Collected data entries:
....
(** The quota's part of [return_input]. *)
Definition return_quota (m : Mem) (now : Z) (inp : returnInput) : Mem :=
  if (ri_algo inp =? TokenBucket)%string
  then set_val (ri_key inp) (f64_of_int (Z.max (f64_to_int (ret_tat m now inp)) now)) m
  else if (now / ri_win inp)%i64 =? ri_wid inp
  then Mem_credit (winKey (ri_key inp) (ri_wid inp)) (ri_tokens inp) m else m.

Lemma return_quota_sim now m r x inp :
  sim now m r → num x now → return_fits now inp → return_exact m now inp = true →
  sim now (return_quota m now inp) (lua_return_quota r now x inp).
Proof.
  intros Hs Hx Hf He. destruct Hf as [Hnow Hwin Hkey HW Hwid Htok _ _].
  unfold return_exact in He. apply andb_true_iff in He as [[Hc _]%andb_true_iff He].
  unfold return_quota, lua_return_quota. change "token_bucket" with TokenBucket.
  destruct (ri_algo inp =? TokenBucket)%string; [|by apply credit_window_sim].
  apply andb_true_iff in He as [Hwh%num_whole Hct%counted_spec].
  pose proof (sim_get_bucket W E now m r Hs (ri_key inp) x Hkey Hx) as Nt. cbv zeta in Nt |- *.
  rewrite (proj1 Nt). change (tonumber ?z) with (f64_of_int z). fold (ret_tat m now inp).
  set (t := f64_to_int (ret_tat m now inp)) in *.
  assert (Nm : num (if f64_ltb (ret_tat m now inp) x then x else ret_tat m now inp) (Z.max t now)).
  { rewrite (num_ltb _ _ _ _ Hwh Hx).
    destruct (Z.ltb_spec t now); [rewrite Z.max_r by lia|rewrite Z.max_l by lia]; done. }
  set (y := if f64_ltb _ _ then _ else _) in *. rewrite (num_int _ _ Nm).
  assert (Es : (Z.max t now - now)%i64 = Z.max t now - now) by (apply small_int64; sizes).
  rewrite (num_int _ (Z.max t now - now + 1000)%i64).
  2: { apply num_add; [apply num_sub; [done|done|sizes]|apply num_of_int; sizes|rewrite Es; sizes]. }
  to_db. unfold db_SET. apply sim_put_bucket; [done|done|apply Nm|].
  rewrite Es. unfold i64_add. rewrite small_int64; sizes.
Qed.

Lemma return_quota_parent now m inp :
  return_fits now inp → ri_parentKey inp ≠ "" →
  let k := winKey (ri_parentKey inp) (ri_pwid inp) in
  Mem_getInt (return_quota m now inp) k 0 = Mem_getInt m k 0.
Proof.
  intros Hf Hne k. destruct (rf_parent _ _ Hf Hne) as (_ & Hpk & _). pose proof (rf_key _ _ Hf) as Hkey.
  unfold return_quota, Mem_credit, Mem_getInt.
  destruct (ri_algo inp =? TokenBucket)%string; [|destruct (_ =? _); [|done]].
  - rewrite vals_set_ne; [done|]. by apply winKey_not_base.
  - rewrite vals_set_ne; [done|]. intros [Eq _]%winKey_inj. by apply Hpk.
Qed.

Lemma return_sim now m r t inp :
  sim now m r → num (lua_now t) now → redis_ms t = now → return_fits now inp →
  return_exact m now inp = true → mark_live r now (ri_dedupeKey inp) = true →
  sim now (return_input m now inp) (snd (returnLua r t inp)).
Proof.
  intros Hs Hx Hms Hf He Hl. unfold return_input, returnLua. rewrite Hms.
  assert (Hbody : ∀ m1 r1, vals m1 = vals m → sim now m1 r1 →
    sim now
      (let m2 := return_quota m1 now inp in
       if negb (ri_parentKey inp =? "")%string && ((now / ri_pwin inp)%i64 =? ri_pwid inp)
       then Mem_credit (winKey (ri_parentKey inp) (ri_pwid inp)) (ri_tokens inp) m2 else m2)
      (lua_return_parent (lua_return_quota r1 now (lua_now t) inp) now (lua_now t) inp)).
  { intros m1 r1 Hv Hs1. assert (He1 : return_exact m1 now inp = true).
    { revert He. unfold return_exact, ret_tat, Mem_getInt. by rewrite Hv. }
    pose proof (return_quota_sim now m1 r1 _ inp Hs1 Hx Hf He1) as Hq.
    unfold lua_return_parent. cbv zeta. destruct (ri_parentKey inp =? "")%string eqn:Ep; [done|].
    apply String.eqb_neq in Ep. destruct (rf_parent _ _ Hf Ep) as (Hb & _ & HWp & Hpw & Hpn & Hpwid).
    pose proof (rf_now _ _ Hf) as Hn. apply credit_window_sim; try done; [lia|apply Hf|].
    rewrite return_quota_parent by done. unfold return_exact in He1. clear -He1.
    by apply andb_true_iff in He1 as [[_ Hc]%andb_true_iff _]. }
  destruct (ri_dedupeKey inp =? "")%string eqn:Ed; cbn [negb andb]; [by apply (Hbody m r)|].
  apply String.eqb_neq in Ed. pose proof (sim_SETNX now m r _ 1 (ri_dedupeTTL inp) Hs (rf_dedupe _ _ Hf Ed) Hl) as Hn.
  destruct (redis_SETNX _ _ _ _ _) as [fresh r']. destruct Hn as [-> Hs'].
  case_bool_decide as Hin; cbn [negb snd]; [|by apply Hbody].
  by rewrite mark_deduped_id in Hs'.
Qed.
....
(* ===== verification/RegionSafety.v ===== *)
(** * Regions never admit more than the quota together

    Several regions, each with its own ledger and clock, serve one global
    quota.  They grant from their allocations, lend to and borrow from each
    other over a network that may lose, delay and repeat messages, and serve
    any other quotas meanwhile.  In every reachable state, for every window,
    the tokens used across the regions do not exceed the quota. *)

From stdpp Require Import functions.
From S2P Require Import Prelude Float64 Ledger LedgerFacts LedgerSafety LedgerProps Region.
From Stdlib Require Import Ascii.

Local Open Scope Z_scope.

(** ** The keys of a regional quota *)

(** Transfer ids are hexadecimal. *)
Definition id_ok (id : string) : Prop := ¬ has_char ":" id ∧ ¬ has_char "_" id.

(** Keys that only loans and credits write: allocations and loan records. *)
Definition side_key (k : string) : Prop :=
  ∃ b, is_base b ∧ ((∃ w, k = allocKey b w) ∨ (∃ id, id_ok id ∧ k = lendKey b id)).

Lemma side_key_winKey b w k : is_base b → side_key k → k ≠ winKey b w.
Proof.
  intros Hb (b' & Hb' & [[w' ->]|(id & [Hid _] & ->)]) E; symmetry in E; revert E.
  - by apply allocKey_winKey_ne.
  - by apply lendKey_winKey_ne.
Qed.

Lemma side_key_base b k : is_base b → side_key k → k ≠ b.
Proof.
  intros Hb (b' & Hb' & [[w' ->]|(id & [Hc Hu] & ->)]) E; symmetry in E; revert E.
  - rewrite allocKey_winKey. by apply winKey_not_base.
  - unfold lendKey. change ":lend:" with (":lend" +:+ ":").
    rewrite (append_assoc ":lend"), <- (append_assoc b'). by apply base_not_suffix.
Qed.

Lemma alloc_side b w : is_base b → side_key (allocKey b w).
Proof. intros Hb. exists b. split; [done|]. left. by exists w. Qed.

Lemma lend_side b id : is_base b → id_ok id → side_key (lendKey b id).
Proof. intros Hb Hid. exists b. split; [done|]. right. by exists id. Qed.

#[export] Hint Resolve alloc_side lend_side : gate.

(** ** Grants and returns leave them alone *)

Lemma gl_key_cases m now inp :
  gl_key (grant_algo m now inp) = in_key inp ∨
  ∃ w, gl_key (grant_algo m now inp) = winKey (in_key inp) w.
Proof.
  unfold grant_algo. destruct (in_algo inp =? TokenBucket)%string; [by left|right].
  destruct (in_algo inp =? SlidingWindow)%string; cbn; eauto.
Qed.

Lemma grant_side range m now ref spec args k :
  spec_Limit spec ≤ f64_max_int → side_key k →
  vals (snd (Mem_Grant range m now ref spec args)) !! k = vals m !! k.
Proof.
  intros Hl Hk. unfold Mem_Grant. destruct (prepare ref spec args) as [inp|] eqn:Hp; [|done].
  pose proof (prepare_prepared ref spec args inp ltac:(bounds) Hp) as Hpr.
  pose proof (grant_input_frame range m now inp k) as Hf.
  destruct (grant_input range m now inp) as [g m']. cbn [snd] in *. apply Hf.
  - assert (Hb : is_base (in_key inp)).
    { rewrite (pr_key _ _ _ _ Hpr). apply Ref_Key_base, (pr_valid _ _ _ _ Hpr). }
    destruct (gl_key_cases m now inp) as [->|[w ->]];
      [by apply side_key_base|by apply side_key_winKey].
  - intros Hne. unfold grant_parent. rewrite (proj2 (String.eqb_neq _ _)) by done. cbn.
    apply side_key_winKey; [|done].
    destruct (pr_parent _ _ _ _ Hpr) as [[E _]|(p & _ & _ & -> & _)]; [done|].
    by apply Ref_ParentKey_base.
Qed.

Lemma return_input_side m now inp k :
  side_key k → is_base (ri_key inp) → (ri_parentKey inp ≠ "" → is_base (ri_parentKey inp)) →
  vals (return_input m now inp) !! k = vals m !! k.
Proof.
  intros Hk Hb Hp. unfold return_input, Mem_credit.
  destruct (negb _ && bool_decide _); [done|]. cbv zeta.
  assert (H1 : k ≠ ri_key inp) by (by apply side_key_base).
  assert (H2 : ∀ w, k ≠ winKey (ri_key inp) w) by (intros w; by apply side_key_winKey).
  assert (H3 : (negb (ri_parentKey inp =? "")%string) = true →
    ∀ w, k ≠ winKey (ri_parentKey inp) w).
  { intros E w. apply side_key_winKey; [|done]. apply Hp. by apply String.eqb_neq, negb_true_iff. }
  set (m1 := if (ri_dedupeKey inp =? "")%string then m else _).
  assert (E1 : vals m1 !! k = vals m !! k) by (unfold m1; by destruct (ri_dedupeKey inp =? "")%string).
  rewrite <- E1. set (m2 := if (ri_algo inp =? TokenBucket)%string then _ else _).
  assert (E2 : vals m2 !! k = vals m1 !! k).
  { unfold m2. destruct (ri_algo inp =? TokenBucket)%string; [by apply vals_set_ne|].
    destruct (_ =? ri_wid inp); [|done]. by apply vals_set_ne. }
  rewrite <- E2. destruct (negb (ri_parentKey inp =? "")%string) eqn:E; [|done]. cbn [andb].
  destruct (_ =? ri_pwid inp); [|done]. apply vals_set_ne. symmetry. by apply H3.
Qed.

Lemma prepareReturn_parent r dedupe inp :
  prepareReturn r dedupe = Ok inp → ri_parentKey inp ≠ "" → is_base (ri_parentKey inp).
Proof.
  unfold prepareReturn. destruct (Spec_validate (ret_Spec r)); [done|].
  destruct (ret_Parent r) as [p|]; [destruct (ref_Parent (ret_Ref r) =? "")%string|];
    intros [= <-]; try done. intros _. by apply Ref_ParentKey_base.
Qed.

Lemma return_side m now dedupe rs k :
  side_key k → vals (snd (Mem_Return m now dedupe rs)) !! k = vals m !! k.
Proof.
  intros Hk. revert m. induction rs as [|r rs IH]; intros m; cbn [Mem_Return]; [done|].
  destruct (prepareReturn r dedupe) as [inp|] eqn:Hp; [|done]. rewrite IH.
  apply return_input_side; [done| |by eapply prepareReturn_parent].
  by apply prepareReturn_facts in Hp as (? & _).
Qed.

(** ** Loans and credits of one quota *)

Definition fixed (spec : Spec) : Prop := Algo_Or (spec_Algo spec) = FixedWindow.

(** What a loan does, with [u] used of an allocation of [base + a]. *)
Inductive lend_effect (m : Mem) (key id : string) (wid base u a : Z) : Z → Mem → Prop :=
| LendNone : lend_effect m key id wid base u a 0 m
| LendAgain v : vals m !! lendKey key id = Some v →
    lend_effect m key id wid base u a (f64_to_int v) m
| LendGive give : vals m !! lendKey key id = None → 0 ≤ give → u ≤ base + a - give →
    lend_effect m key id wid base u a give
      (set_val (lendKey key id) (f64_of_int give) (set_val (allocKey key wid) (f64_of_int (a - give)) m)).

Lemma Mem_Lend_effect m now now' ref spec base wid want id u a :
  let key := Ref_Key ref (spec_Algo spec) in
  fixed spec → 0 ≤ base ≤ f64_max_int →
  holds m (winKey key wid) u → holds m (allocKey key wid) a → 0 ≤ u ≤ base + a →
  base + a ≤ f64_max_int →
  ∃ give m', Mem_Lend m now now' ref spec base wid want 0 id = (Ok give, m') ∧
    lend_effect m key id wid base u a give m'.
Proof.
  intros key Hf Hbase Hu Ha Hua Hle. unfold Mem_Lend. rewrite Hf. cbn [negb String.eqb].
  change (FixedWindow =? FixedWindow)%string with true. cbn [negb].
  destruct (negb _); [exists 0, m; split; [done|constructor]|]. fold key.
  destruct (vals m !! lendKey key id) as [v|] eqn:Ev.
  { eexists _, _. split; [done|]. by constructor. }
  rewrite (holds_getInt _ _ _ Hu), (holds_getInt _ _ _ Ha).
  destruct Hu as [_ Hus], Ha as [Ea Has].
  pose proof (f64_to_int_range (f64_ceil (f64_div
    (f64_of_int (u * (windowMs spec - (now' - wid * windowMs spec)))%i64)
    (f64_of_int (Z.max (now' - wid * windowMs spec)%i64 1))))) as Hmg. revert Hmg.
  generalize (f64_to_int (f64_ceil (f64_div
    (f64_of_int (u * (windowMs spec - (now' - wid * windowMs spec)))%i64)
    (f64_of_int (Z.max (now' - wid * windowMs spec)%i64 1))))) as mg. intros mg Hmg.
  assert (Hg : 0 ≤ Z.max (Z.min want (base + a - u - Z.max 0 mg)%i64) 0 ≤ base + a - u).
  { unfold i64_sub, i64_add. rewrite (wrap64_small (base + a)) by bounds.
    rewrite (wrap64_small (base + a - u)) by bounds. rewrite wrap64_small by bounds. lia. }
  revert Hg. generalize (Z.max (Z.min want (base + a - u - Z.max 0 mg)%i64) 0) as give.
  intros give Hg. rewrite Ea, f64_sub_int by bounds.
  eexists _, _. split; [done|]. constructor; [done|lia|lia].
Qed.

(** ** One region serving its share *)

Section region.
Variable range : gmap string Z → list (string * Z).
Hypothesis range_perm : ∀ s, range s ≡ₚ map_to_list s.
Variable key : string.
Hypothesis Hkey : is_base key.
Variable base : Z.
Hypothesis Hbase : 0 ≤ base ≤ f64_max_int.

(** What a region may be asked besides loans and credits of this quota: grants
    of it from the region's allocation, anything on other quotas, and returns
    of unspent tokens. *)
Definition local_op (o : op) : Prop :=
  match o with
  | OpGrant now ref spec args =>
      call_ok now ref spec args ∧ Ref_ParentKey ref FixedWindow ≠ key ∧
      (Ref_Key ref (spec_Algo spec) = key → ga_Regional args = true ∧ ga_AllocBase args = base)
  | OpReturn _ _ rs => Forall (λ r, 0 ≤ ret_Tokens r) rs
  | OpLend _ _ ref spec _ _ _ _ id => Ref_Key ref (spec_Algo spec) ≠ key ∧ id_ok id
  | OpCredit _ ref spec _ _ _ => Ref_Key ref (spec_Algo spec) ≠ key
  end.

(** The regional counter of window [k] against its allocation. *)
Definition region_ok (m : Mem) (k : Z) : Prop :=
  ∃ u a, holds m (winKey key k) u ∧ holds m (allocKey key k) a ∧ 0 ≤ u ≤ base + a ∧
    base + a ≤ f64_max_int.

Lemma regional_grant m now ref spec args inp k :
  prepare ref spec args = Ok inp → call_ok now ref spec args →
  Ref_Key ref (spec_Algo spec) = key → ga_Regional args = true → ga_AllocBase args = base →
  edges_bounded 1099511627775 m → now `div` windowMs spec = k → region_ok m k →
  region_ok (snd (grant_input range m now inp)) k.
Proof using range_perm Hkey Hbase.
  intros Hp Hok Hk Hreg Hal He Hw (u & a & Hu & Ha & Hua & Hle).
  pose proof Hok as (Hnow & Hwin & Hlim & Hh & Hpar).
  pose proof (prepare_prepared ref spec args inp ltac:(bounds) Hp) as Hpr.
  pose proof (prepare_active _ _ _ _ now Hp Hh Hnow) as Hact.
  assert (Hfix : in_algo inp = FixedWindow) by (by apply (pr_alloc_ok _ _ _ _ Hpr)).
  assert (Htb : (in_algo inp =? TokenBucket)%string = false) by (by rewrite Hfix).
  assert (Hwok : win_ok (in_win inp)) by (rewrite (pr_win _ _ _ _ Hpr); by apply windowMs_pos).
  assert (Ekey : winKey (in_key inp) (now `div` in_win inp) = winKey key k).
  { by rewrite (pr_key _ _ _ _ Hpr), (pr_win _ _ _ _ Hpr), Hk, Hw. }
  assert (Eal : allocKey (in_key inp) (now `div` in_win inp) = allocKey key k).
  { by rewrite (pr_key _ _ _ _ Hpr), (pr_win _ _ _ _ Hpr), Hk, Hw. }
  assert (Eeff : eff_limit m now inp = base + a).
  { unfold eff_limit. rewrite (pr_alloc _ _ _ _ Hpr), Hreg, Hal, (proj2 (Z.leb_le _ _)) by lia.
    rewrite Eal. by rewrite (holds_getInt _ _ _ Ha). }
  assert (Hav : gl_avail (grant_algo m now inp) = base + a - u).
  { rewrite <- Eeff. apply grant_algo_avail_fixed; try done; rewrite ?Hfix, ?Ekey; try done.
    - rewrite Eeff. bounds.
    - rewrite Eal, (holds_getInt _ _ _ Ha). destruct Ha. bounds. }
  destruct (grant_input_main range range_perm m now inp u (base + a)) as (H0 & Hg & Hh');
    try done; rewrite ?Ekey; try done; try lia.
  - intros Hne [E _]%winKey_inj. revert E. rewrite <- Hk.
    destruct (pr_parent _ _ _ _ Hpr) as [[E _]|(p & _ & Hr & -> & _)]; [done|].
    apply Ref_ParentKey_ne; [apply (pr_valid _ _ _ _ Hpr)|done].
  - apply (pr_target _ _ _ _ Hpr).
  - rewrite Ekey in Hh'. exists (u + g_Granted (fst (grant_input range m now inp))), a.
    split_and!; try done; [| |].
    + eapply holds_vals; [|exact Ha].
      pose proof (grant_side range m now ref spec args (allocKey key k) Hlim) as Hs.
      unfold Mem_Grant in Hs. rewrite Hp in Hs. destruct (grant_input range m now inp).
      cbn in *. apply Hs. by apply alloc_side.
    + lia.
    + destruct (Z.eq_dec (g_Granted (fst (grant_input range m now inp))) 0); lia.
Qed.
....
> ACTIVITY: Work through the entries, filtering for the string "eexists", and copy each line that holds it.

> RESPONSE:
  { eexists _, _. split; [done|]. by constructor. }
  eexists _, _. split; [done|]. constructor; [done|lia|lia].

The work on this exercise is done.